## [To do]
Quote the listing below word for word, stopping after the line that contains "End MoreSamples.".

## [Exercise inputs]
(** [result[key] = verdict] when [b] holds, nothing otherwise. *)
Definition set_if (b : bool) (key : string) (v : Verdict) (r : result) : result :=
  if b then dict_set r key (EVerdict v) else r.

(** The entry a step appends: one verdict when [b] holds. *)
Definition opt_entry (b : bool) (key : string) (v : Verdict) : result :=
  if b then [(key, EVerdict v)] else [].

(** ** More sample inputs *)

Module MoreSamples.

(** A table with an RSI column whose last two defined values rise
    inside the band. *)
Definition rsi_rising : DataFrame :=
  Samples.frame 4 [("RSI", [NaN; Fin 40; NaN; Fin 45])].

(** 15 bars of rising prices. *)
Definition fifteen_bars : DataFrame :=
  Samples.frame 15 [("Close", (fun i => of_Z (Z.of_nat (100 + i))) <$> seq 0 15)].

(** A [ta] library answering with fixed indicator values. *)
Definition steady_ta : ta_library :=
  fun _ _ _ _ =>
    Ok (mkADX (Ok [Fin 25]) (Ok [Fin 30]) (Ok [Fin 10])).

(** 28 bars with the three price columns. *)
Definition hlc_frame : DataFrame :=
  Samples.frame 28 [("High", Samples.flat 28 11); ("Low", Samples.flat 28 9);
                    ("Close", Samples.flat 28 10)].

(** 30 bars of a flat price. *)
Definition flat_frame : DataFrame :=
  Samples.frame 30 [("Close", Samples.flat 30 100)].

(** Four bars, for short spans. *)
Definition four_bars : DataFrame :=
  Samples.frame 4 [("Close", Fin <$> [10; 12; 11; 13]%Q)].

End MoreSamples.

(** ** database.py: the watchlist table

    The SQLite file is modelled by the table it holds: its rows in rowid
    order and the largest rowid handed out so far (AUTOINCREMENT), or
    nothing as long as [init_db] has not created the table.  Each method
    returns its Python result together with the lines it prints.  The
    model covers a file that can be opened and written; the one failure
    it has is the missing table. *)

Record WatchRow : Type := mkRow {
  row_id : Z;
  row_ticker : string;
  row_asset_type : string;
  row_added_at : string;
  row_created_at : string
}.

Record WatchTable : Type := mkTable {
  table_rows : list WatchRow;
  table_sequence : Z
}.

(** The dictionary a query returns for one row. *)
Record WatchItem : Type := mkItem {
  item_ticker : string;
  item_asset_type : string;
  item_added_at : string
}.

Definition item_of (r : WatchRow) : WatchItem :=
  mkItem (row_ticker r) (row_asset_type r) (row_added_at r).

(** The text of [sqlite3.OperationalError] for a missing table. *)
Definition no_such_table : string := "no such table: watchlist".

(** [WHERE ticker = ?]. *)
Definition ticker_is (key : string) (r : WatchRow) : bool :=
  String.eqb (row_ticker r) key.

(** [ORDER BY added_at DESC]: each row is followed by rows whose
    [added_at] text is not greater. *)
Definition newest_first (a b : WatchRow) : Prop :=
  String.leb (row_added_at b) (row_added_at a) = true.

Section DatabaseManager.

(** [str.upper]. *)
Variable upper : string -> string.

(** The row order the engine chooses for [ORDER BY added_at DESC]; rows
    with equal [added_at] may come in any order. *)
Variable order_by_added_at_desc : list WatchRow -> list WatchRow.

Definition init_db (db : option WatchTable) : option WatchTable :=
  match db with
  | Some t => Some t
  | None => Some (mkTable [] 0)
  end.

(** [INSERT OR REPLACE]: a row with the same ticker is deleted, the new
    row gets the next rowid. *)
Definition add_stock_to_watchlist (ticker asset_type now created : string)
    (db : option WatchTable) : bool * list string * option WatchTable :=
  match db with
  | None =>
      (false, [String.append "Error adding stock to database: " no_such_table], None)
  | Some t =>
      let key := upper ticker in
      let kept := List.filter (fun r => negb (ticker_is key r)) (table_rows t) in
      let id := (table_sequence t + 1)%Z in
      (true, [],
       Some (mkTable (kept ++ [mkRow id key asset_type now created])%list id))
  end.

(** [DELETE ... WHERE ticker = ?]; the result is [cursor.rowcount > 0]. *)
Definition remove_stock_from_watchlist (ticker : string)
    (db : option WatchTable) : bool * list string * option WatchTable :=
  match db with
  | None =>
      (false, [String.append "Error removing stock from database: " no_such_table],
       None)
  | Some t =>
      let key := upper ticker in
      let kept := List.filter (fun r => negb (ticker_is key r)) (table_rows t) in
      let rowcount := length (List.filter (ticker_is key) (table_rows t)) in
      ((0 <? rowcount)%nat, [], Some (mkTable kept (table_sequence t)))
  end.

Definition get_watchlist (db : option WatchTable) : list WatchItem * list string :=
  match db with
  | None => ([], [String.append "Error retrieving watchlist: " no_such_table])
  | Some t => (item_of <$> order_by_added_at_desc (table_rows t), [])
  end.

## [Result below]
(** [result[key] = verdict] when [b] holds, nothing otherwise. *)
Definition set_if (b : bool) (key : string) (v : Verdict) (r : result) : result :=
  if b then dict_set r key (EVerdict v) else r.

(** The entry a step appends: one verdict when [b] holds. *)
Definition opt_entry (b : bool) (key : string) (v : Verdict) : result :=
  if b then [(key, EVerdict v)] else [].

(** ** More sample inputs *)

Module MoreSamples.

(** A table with an RSI column whose last two defined values rise
    inside the band. *)
Definition rsi_rising : DataFrame :=
  Samples.frame 4 [("RSI", [NaN; Fin 40; NaN; Fin 45])].

(** 15 bars of rising prices. *)
Definition fifteen_bars : DataFrame :=
  Samples.frame 15 [("Close", (fun i => of_Z (Z.of_nat (100 + i))) <$> seq 0 15)].

(** A [ta] library answering with fixed indicator values. *)
Definition steady_ta : ta_library :=
  fun _ _ _ _ =>
    Ok (mkADX (Ok [Fin 25]) (Ok [Fin 30]) (Ok [Fin 10])).

(** 28 bars with the three price columns. *)
Definition hlc_frame : DataFrame :=
  Samples.frame 28 [("High", Samples.flat 28 11); ("Low", Samples.flat 28 9);
                    ("Close", Samples.flat 28 10)].

(** 30 bars of a flat price. *)
Definition flat_frame : DataFrame :=
  Samples.frame 30 [("Close", Samples.flat 30 100)].

(** Four bars, for short spans. *)
Definition four_bars : DataFrame :=
  Samples.frame 4 [("Close", Fin <$> [10; 12; 11; 13]%Q)].

End MoreSamples.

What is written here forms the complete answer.